Yau Tsim Mong

Yau Tsim Mong is the district of Hong Kong extremes. The streets are packed from one side to the other with market stalls and the pressed flesh of thousands of people. The sky has been replaced by layers and layers of signs (real and AR) mixing Chinese characters with English text scrolling horizontally, vertically, and anywhere else they can possibly fit. The din of thousands of rapidly spoken Cantonese conversations is overwhelmed only by the scents of dim sum and herbal tea stands. Over your head, a slow artificial rain falls from shuddering, crowded air conditioners hanging precariously from tenement windows. Yau Tsim Mong is the real heart of Hong Kong.

The neighborhood of Mong Kok is a claustrophobic crush of high-rise tenements, packing within its walls the highest population density in all of Hong Kong. Every form of space is in short supply in Mong Kok, because even the spaces between the high-rise housing blocks are crammed with a panoply of physical and virtual advertisements. Not only do hundreds of digital and neon signs jut out from every story of every tenement, overlapping in a dizzying array of animated pictographs, but the area’s augmented reality overlay is insane.

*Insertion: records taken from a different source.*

(** * Boundary-tag block allocator of [coalesce.c]

    A shallow embedding of the allocator in [src/coalesce.c]: the global byte
    array [area], the field macros keyed off [block_ptr], and the functions
    [simple_init], [print_blocks], [simple_allocate] and [simple_release],
    followed by the properties of the block list they maintain. *)

From Stdlib Require Import ZArith Lia Bool.
From stdpp Require Import base list.

Local Open Scope Z_scope.

(** ** Constants of the source *)

Definition FREE : Z := 0.
Definition ALLOCATED : Z := 1.

Definition BYTE_COUNT : Z := 256.
Definition MIN_PAYLOAD_SIZE : Z := 2.
Definition MIN_BLOCK_SIZE : Z := 6.

Definition HEADER_SIZE : Z := 2.
Definition CONTROL_FIELDS_SIZE : Z := 4.

(** ** The array [area] and the outcome of running code on it *)

(** [unsigned char area[BYTE_COUNT]]: a list of byte values.  An index is a
    [Z] offset from the start of [area]; pointers into [area] are modelled by
    their offsets. *)
Abbreviation area := (list Z).

Definition is_byte (v : Z) : bool := (0 <=? v) && (v <? 256).

(** The type invariant of the C array: [BYTE_COUNT] cells, each a byte. *)
Definition area_ok (a : area) : Prop :=
  (Z.of_nat (length a) =? BYTE_COUNT) && forallb is_byte a = true.

(** Running a piece of the program either finishes with a value and the new
    contents of [area], or touches a byte outside [area] (undefined behaviour
    in C), or exhausts the iteration budget of a loop of the model. *)
Inductive outcome (A : Type) : Type :=
  | Done (x : A) (a : area)
  | Fault
  | OutOfFuel.

Arguments Done {A} x a.
Arguments Fault {A}.
Arguments OutOfFuel {A}.

Definition M (A : Type) : Type := area -> outcome A.

Definition ret {A} (x : A) : M A := fun a => Done x a.

Definition bind {A B} (m : M A) (k : A -> M B) : M B :=
  fun a => match m a with
           | Done x a' => k x a'
           | Fault => Fault
           | OutOfFuel => OutOfFuel
           end.

Definition out_of_fuel {A} : M A := fun _ => OutOfFuel.

Notation "'do' x <- m ;; k" := (bind m (fun x => k))
  (at level 10, x name, m at level 99, k at level 200).
Notation "m ;;; k" := (bind m (fun _ => k))
  (at level 100, k at level 200, right associativity).
(** * scripts/update.js: the nightly segment-dashboard updater

    A shallow embedding of [scripts/update.js] and the properties its
    specification states about it.

    - JavaScript strings are sequences of UTF-16 code units ([list N]).
    - JavaScript numbers are IEEE-754 binary64 values, taken from the
      Standard Library's executable specification [SpecFloat]
      ([prec = 53], [emax = 1024]).
    - An [async] function is a computation that produces a log of the
      effects it performed together with a completion: it returned, it threw
      (its promise rejected), or it is still awaiting a promise that never
      settles.
    - What lies outside the script (environment variables, the clock, the two
      remote services, [JSON.parse], the file system) is an explicit
      argument. *)

From Stdlib Require Import Ascii String.
From Stdlib Require Import ZArith NArith List Bool Lia.
From Stdlib Require Import Floats.SpecFloat.
Import ListNotations.

Local Open Scope N_scope.

(* ================================================================== *)
(** * JavaScript strings *)

Abbreviation code_unit := N (only parsing).
Abbreviation jsstring := (list N) (only parsing).

(** [js "abc"] is the JavaScript string literal ['abc']. *)
Definition js (s : string) : jsstring :=
  map N_of_ascii (list_ascii_of_string s).

(** The code unit of the double quote, and the literal ['rel="next"']. *)
Definition dquote : code_unit := 34.
Definition rel_next : jsstring := js "rel=" ++ [dquote] ++ js "next" ++ [dquote].

(** A string is truthy when it is not empty. *)
Definition truthy (s : jsstring) : bool :=
  match s with [] => false | _ :: _ => true end.

(** [process.env.X], [headers.get(..)]: a string or [undefined]/[null]. *)
Definition truthy_opt (o : option jsstring) : bool :=
  match o with Some s => truthy s | None => false end.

Mong Kok’s AR qualifies as a spam zone. If you go through here with your PAN open, you will be assaulted by banners in every centimeter of your plane of vision, many of them screaming at you in Cantonese. Don’t even be tempted to check out any of these advertisements; I’ve been told they’re a fantastic way to catch some exotic commlink virus cooked up in Asian or Russian hacker dens. If you keep your PAN well-hidden or turn your wireless off, though, Mong Kok can be an exciting place. Entire street markets full of local electronics (not all of it counterfeit) and knock-off designer clothes can be found here, selling their wares at ridiculously cheap prices.

South of Mong Kok, the smaller but not quite as densely packed neighborhood of Yau Ma Tei has earned a reputation as the “poor mystic’s market.” Street stalls full of “arcane goods” — some authentic, some not — haggle reproduction scrolls, rare animal parts, pressed flowers, strange herbal tea mixtures, frightening demon masks, and everything else under the Awakened sun. A small temple to the seafarers’ god, Tin Hua, sits landlocked thanks to reclamation of the nearby bay, but it watches over the Bird Garden next door, an open air market that sells bamboo cages of every variety of songbird. And just a few blocks away is the Jade Market, a crowded array of jade trinkets and jewelry, perfect for looks or for alchemical enchantments.

South of Yau Ma Tei, on the very tip of the Kowloon Peninsula, Tsim Sha Tsui (say that three times fast) has become more or less an extension of the corporate culture of Hong Kong Island, a cleaned-up parallel to the district’s wilder neighborhoods. It is also Hong Kong’s premiere tourist town, a sanitized and safe version of the truly exciting corners of this sprawl. Hotels and restaurants stand along the “Golden Mile” of Nathan Road, but they fall a bit short of the glitz and glamour of Wanchai-Causeway.

There’s a palpable undercurrent of siege mentality and fear among Tsim Sha Tsui’s residents as they try to keep the crime and refugee influence at bay. The hotel doormen in their fancy suits, mostly uneducated working stiffs hired to keep other poor people from ever setting foot in the hotel, serve as a symbol for the entire neighborhood—a veneer of sophistication trying to disguise a tough core.